The only consolation comes as Sierra Leoneans reflect on what Christ’s birth, and His coming into the world – (to Africa especially) means for us even in our kind of scenario. In the context of Mk. 1:30, we see Jesus visiting the home of one of His disciples, Simon Peter, where he was told of Peter’s sick mother in-law. Finding the woman, he healed her and she “began to wait on [serve] them.” His healing of her also became an occasion for many more healing and deliverance miracles to be performed in the lives of other sick and oppressed people; thus, His visit to Peter’s family became a blessing to many more.
Kim Kargbo, the founder of Women of Hope, a ministry working with disabled women in Sierra Leone, told Christianity Today: “It’s hard to know what to do in this complex situation. How to work around the risks and regulations that hamper the ability to work? The church in Sierra Leone is small. But what if it were mobilized to act? The goal would be to get each believer thinking about his or her biblical responsibility in this crisis.”

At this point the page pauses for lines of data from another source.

(** * Order Assembly Service: the request pipeline of [server.js]

    A shallow embedding of the Express service (authentication middleware,
    payload validation, catalog enrichment, queue publication, response
    shaping and the error-handling middleware), followed by the properties
    of the pipeline.

    JavaScript values are an inductive type; thrown values are a small
    tagged type; every call that leaves the process (clock, catalog lookup,
    identifier generator, queue transport) is an operation of an abstract
    runtime that threads an explicit world and is recorded in a trace. *)

From Stdlib Require Import List String Ascii Bool Arith ZArith QArith Lia.
From Stdlib Require Import DecimalString.
Import ListNotations.

Local Open Scope string_scope.
Local Open Scope Z_scope.

(** ** JavaScript values *)

Local Set Warnings "-register-all".

(** A JavaScript number: an IEEE double, seen as NaN, an infinity or a
    finite rational (every finite double is one). *)
Inductive number : Type :=
| NaN
| Infinity (negative : bool)
| Fin (q : Q).

Inductive value : Type :=
| VUndefined
| VNull
| VBool (b : bool)
| VNum (n : number)
| VStr (s : string)
| VArr (elems : list value)
| VObj (fields : list (string * value)).

(** [x <= 0] on a number: false on NaN. *)
Definition le_zero (n : number) : bool :=
  match n with
  | NaN => false
  | Infinity negative => negative
  | Fin q => Qle_bool q 0
  end.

The shepherds were challenged to take their sense of euphoria over hearing the message and meeting the baby Jesus back into their circumstances.  In Sierra Leone, only 10 percent of the 5.7 million people are Christians.  60 percent are Muslim.   But the question that Ms. Kargbo asks is a pertinent one, about the church, "what if it were mobilized to act?"   

A question for us this day, and each day, is how to incorporate our relationship with Christ and our rejoicing in Him into the circumstances we face.   God has saved us and is sanctifying us so that we certainly can come to know Him better, but He is also directing us to do His will.  He is setting us apart to use us for His glory, to make Him famous, and to spread the news of His name.

In Sierra Leone, there is danger of Christmas being cancelled, on the surface. But, in the hearts of His people, the Spirit of Christ will always live.   And, when we face the dangers of this world, we can turn to the Prince of Peace and reflect on the hope that He can give.